I'm not sure exactly what Chandor's intent was in making the film, as any of these themes are valid. What I do know is that the film contains one of the best examples of screen acting you'll see in this or any year. Robert Redford dominates the screen as a man who must deal with his own mortality while adrift in the Indian Ocean.

The film is a model of narrative simplicity. The main character has no name — he's referred to as "Our Man" in the credits — and we learn little about his past. We hear him read a letter of regret and apology during the film's opening moments, which is nearly the entirety of the dialogue spoken, before we're taken back to events that occurred eight days prior when his small yacht runs afoul of an errant shipping container that rips a huge gash in the side of his craft.

What follows has been referred to as "Life of Pi" without a tiger, yet there's far more at play here as we see this man grapple with his own faults and the elements in his bid to survive on the open sea.

What's intriguing about Redford's approach is the calm demeanor he assumes from the start. Never an overly expressive performer, the actor subtly conveys strength, determination, despair and regret with steady stares, subtle movements and telling pauses.

Redford's reactions sustain the reality of the film, and in portraying this man who goes raging into that good night, he proves that he, too, will not go quietly during the twilight of his career.

Marvel formula alive and well in rollicking "Thor 2." (3-1/2 stars) Without question, Marvel Films has fashioned an effective formula for bringing its superheroes to the big screen.

Each of these adventures sports intelligently written scripts, are impeccably cast, contain the proper balance of action, pathos and humor and are rendered with the best special effects millions upon millions of dollars can buy.

What with the billions the studio's films have made and the mostly positive critical response they've received, producer Kevin Feige has wisely adopted the "if-it-ain't-broke-don't-fix-it" approach to the sequels and crossovers that have been made since "Iron Man." And hopefully he will stay this course for years to come.

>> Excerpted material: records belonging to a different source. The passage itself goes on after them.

(* ===== verification/EndpointStream.v ===== *)
(** Streams on endpoints: Core/AVR8/EndpointStream_AVR8.c and the three templates
    Template_Endpoint_RW.c, Template_Endpoint_Control_W.c and _R.c.

    The C code instantiates its templates with the preprocessor; here they are
    functions of the macros' meanings: how to move one byte ([transfer], on the
    buffer [mem] and a position), how to release the bank ([clear]), where to start
    ([offset]) and in which direction to move ([move]).  Buffers are arrays of
    [cells]; the flash and EEPROM variants read and write their own memory in the
    same way.  The outer loops take fuel, as they wait for the host. *)

From Stdlib Require Import ZArith Lia.
From stdpp Require Import base tactics list numbers.
From S2P Require Import Prelude Posix Avr Endpoint.

Local Open Scope Z_scope.

(** Endpoint_Stream_RW_ErrorCodes_t and Endpoint_ControlStream_RW_ErrorCodes_t *)
Definition ENDPOINT_RWSTREAM_NoError : Z := 0.
Definition ENDPOINT_RWSTREAM_DeviceDisconnected : Z := 2.
Definition ENDPOINT_RWSTREAM_IncompleteTransfer : Z := 5.
Definition ENDPOINT_RWCSTREAM_NoError : Z := 0.
Definition ENDPOINT_RWCSTREAM_HostAborted : Z := 1.
Definition ENDPOINT_RWCSTREAM_DeviceDisconnected : Z := 2.
Definition ENDPOINT_RWCSTREAM_BusSuspended : Z := 3.

(** Access through a byte pointer. *)
Definition load_at (m : cells) (p : Z) : res Z :=
  if p <? 0 then Fault OutOfBounds else load m (Z.to_nat p).
Definition store_at (m : cells) (p v : Z) : res cells :=
  if p <? 0 then Fault OutOfBounds else store m (Z.to_nat p) v.

Section stream.
Context {H A : Type} `{Hardware H} `{!Interrupts H A}.
Context (fuel : nat).

Abbreviation run := (prog (usb H A)).

(** ** Template_Endpoint_RW.c *)

Fixpoint rw_loop (k : nat) (clear : run unit) (transfer : cells -> Z -> run cells) (move : Z)
    (mem : cells) (DataStream Length BytesInTransfer : Z) (BytesProcessed : option Z)
    : run (Z * cells * option Z) :=
  if Length =? 0 then mret (ENDPOINT_RWSTREAM_NoError, mem, BytesProcessed)
  else
    match k with
    | O => lift (Fault OutOfFuel)
    | S k' =>
        allowed ← Endpoint_IsReadWriteAllowed;
        if negb allowed then
          clear ;;
          match BytesProcessed with
          | Some n => mret (ENDPOINT_RWSTREAM_IncompleteTransfer, mem, Some (u16 (n + BytesInTransfer)))
          | None =>
              e ← Endpoint_WaitUntilReady fuel;
              if negb (e =? 0) then mret (e, mem, BytesProcessed)
              else rw_loop k' clear transfer move mem DataStream Length BytesInTransfer BytesProcessed
          end
        else
          mem' ← transfer mem DataStream;
          rw_loop k' clear transfer move mem' (DataStream + move) (u16 (Length - 1))
                  (u16 (BytesInTransfer + 1)) BytesProcessed
    end.

Definition template_rw (clear : run unit) (transfer : cells -> Z -> run cells) (offset : Z -> Z) (move : Z)
    (mem : cells) (Length : Z) (BytesProcessed : option Z) : run (Z * cells * option Z) :=
  e ← Endpoint_WaitUntilReady fuel;
  if negb (e =? 0) then mret (e, mem, BytesProcessed)
  else
    let done := default 0 BytesProcessed in
    rw_loop fuel clear transfer move mem (offset Length + move * done) (u16 (Length - done)) 0 BytesProcessed.

(** The macros of EndpointStream_AVR8.c. *)
Definition transfer_out (mem : cells) (p : Z) : run cells :=
  b ← lift (load_at mem p); Endpoint_Write_8 b ;; mret mem.
Definition transfer_in (mem : cells) (p : Z) : run cells :=
  b ← Endpoint_Read_8; lift (store_at mem p b).
Definition from_start (Length : Z) : Z := 0.
Definition from_end (Length : Z) : Z := Length - 1.

Definition Endpoint_Write_Stream_LE := template_rw Endpoint_ClearIN transfer_out from_start 1.
Definition Endpoint_Write_Stream_BE := template_rw Endpoint_ClearIN transfer_out from_end (-1).
Definition Endpoint_Read_Stream_LE := template_rw Endpoint_ClearOUT transfer_in from_start 1.
Definition Endpoint_Read_Stream_BE := template_rw Endpoint_ClearOUT transfer_in from_end (-1).
Definition Endpoint_Write_PStream_LE := template_rw Endpoint_ClearIN transfer_out from_start 1.
Definition Endpoint_Write_PStream_BE := template_rw Endpoint_ClearIN transfer_out from_end (-1).
Definition Endpoint_Write_EStream_LE := template_rw Endpoint_ClearIN transfer_out from_start 1.
Definition Endpoint_Write_EStream_BE := template_rw Endpoint_ClearIN transfer_out from_end (-1).
Definition Endpoint_Read_EStream_LE := template_rw Endpoint_ClearOUT transfer_in from_start 1.
Definition Endpoint_Read_EStream_BE := template_rw Endpoint_ClearOUT transfer_in from_end (-1).

(** The two stream functions written out in the C file are the template without a
    buffer. *)
Definition discard_byte (mem : cells) (p : Z) : run cells := Endpoint_Discard_8 ;; mret mem.
Definition null_byte (mem : cells) (p : Z) : run cells := Endpoint_Write_8 0 ;; mret mem.

Definition Endpoint_Discard_Stream (Length : Z) (BytesProcessed : option Z) : run (Z * cells * option Z) :=
  template_rw Endpoint_ClearOUT discard_byte from_start 0 [] Length BytesProcessed.
Definition Endpoint_Null_Stream (Length : Z) (BytesProcessed : option Z) : run (Z * cells * option Z) :=
  template_rw Endpoint_ClearIN null_byte from_start 0 [] Length BytesProcessed.

(** ** Template_Endpoint_Control_W.c *)

(** The state checks at the head of the control loops: an error code, or none. *)
Definition bus_error : run (option Z) :=
  st ← read_reg USB_DeviceState;
  mret (if st =? DEVICE_STATE_Unattached then Some ENDPOINT_RWCSTREAM_DeviceDisconnected
        else if st =? DEVICE_STATE_Suspended then Some ENDPOINT_RWCSTREAM_BusSuspended
        else None).

(** while (!(ready)) with the two checks, then success. *)
Fixpoint control_wait (k : nat) (ready : run bool) : run Z :=
  match k with
  | O => lift (Fault OutOfFuel)
  | S k' =>
      r ← ready;
      if (r : bool) then mret ENDPOINT_RWCSTREAM_NoError
      else
        e ← bus_error;
        match (e : option Z) with
        | Some c => mret c
        | None => control_wait k' ready
        end
  end.

(** The inner loop that fills a bank; the bank holds at most 8 bytes. *)
Fixpoint fill_bank (k : nat) (transfer : cells -> Z -> run cells) (move : Z)
    (mem : cells) (DataStream Length BytesInEndpoint : Z) : run (cells * Z * Z * Z) :=
  match k with
  | O => mret (mem, DataStream, Length, BytesInEndpoint)
  | S k' =>
      if negb (Length =? 0) && (BytesInEndpoint <? USB_Device_ControlEndpointSize) then
        mem' ← transfer mem DataStream;
        fill_bank k' transfer move mem' (DataStream + move) (u16 (Length - 1)) (u16 (BytesInEndpoint + 1))
      else mret (mem, DataStream, Length, BytesInEndpoint)
  end.

(** The outer loop; [None] when it ends without an error code. *)
Fixpoint control_w_loop (k : nat) (transfer : cells -> Z -> run cells) (move : Z)
    (mem : cells) (DataStream Length : Z) (LastPacketFull : bool) : run (option Z * cells) :=
  if (Length =? 0) && negb LastPacketFull then mret (None, mem)
  else
    match k with
    | O => lift (Fault OutOfFuel)
    | S k' =>
        e ← bus_error;
        match (e : option Z) with
        | Some c => mret (Some c, mem)
        | None =>
            setup ← Endpoint_IsSETUPReceived;
            if (setup : bool) then mret (Some ENDPOINT_RWCSTREAM_HostAborted, mem)
            else
              out ← Endpoint_IsOUTReceived;
              if (out : bool) then mret (None, mem)
              else
                ready ← Endpoint_IsINReady;
                if (ready : bool) then
                  n ← Endpoint_BytesInEndpoint;
                  r ← fill_bank (Z.to_nat USB_Device_ControlEndpointSize) transfer move mem DataStream Length n;
                  let '(mem', DataStream', Length', n') := r in
                  Endpoint_ClearIN ;;
                  control_w_loop k' transfer move mem' DataStream' Length'
                                 (n' =? USB_Device_ControlEndpointSize)
                else control_w_loop k' transfer move mem DataStream Length LastPacketFull
        end
    end.

Definition template_control_w (transfer : cells -> Z -> run cells) (offset : Z -> Z) (move : Z)
    (mem : cells) (Length : Z) : run (Z * cells) :=
  let DataStream := offset Length in
  req ← get_mem (fun s => USB_ControlRequest (lib s));
  let Length' := if wLength req <? Length then wLength req else Length in
  when (negb (wLength req <? Length) && (Length =? 0)) Endpoint_ClearIN ;;
  r ← control_w_loop fuel transfer move mem DataStream Length' false;
  let '(e, mem') := r in
  match (e : option Z) with
  | Some c => mret (c, mem')
  | None => c ← control_wait fuel Endpoint_IsOUTReceived; mret (c, mem')
  end.

Definition Endpoint_Write_Control_Stream_LE := template_control_w transfer_out from_start 1.
Definition Endpoint_Write_Control_Stream_BE := template_control_w transfer_out from_end (-1).
Definition Endpoint_Write_Control_PStream_LE := template_control_w transfer_out from_start 1.
Definition Endpoint_Write_Control_PStream_BE := template_control_w transfer_out from_end (-1).
Definition Endpoint_Write_Control_EStream_LE := template_control_w transfer_out from_start 1.
Definition Endpoint_Write_Control_EStream_BE := template_control_w transfer_out from_end (-1).

(** ** Template_Endpoint_Control_R.c *)

(** The inner loop: while (Length && Endpoint_BytesInEndpoint()). *)
Fixpoint drain_bank (k : nat) (transfer : cells -> Z -> run cells) (move : Z)
    (mem : cells) (DataStream Length : Z) : run (cells * Z * Z) :=
  if Length =? 0 then mret (mem, DataStream, Length)
  else
    n ← Endpoint_BytesInEndpoint;
    if n =? 0 then mret (mem, DataStream, Length)
    else
      match k with
      | O => lift (Fault OutOfFuel)
      | S k' =>
          mem' ← transfer mem DataStream;
          drain_bank k' transfer move mem' (DataStream + move) (u16 (Length - 1))
      end.

Fixpoint control_r_loop (k : nat) (transfer : cells -> Z -> run cells) (move : Z)
    (mem : cells) (DataStream Length : Z) : run (option Z * cells) :=
  if Length =? 0 then mret (None, mem)
  else
    match k with
    | O => lift (Fault OutOfFuel)
    | S k' =>
        e ← bus_error;
        match (e : option Z) with
        | Some c => mret (Some c, mem)
        | None =>
            setup ← Endpoint_IsSETUPReceived;
            if (setup : bool) then mret (Some ENDPOINT_RWCSTREAM_HostAborted, mem)
            else
              out ← Endpoint_IsOUTReceived;
              if (out : bool) then
                r ← drain_bank fuel transfer move mem DataStream Length;
                let '(mem', DataStream', Length') := r in
                Endpoint_ClearOUT ;;
                control_r_loop k' transfer move mem' DataStream' Length'
              else control_r_loop k' transfer move mem DataStream Length
        end
    end.

Definition template_control_r (transfer : cells -> Z -> run cells) (offset : Z -> Z) (move : Z)
    (mem : cells) (Length : Z) : run (Z * cells) :=
  when (Length =? 0) Endpoint_ClearOUT ;;
  r ← control_r_loop fuel transfer move mem (offset Length) Length;
  let '(e, mem') := r in
  match (e : option Z) with
  | Some c => mret (c, mem')
  | None => c ← control_wait fuel Endpoint_IsINReady; mret (c, mem')
  end.

Definition Endpoint_Read_Control_Stream_LE := template_control_r transfer_in from_start 1.
Definition Endpoint_Read_Control_Stream_BE := template_control_r transfer_in from_end (-1).
Definition Endpoint_Read_Control_EStream_LE := template_control_r transfer_in from_start 1.
Definition Endpoint_Read_Control_EStream_BE := template_control_r transfer_in from_end (-1).
End stream.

All of these elements are firmly in place to great effect in "Thor: The Dark World," a rollicking sequel that improves on the God of Thunder's first big-screen adventure. The enemy in question is a malevolent race known as the Dark Elves, led by Malekith (Christopher Eccelston), who have come to exact revenge on Asgard for past wrongs.

Meanwhile, Thor (Chris Hemsworth) is more than a bit distracted, pining for Earth woman Jane Foster (Natalie Portman), who inadvertently becomes embroiled in her love's latest quest when she stumbles upon something that Malekith desperately needs. That he has to take his half brother Loki (Tom Hiddleston) as an ally only complicates matters.

While the film gets off to a slow start, hobbled by dense narrative exposition, it quickly rights itself. As directed by TV veteran Alan Taylor, the film effortlessly switches gears, going from moments of grand spectacle to quiet scenes of heartbreak without missing a beat.

There's a confidence at play here, whether it be in composing a grand, somber funeral for a main character and hundreds of other fallen warriors, or during the rousing, humorous climax that has the characters, monsters, jet planes and car keys falling through portals that have opened among nine different worlds.

It's all great fun and proves that far from overstaying its welcome, the Marvel superhero franchise continues to delight viewers by giving them exactly what they want — without taking itself too seriously.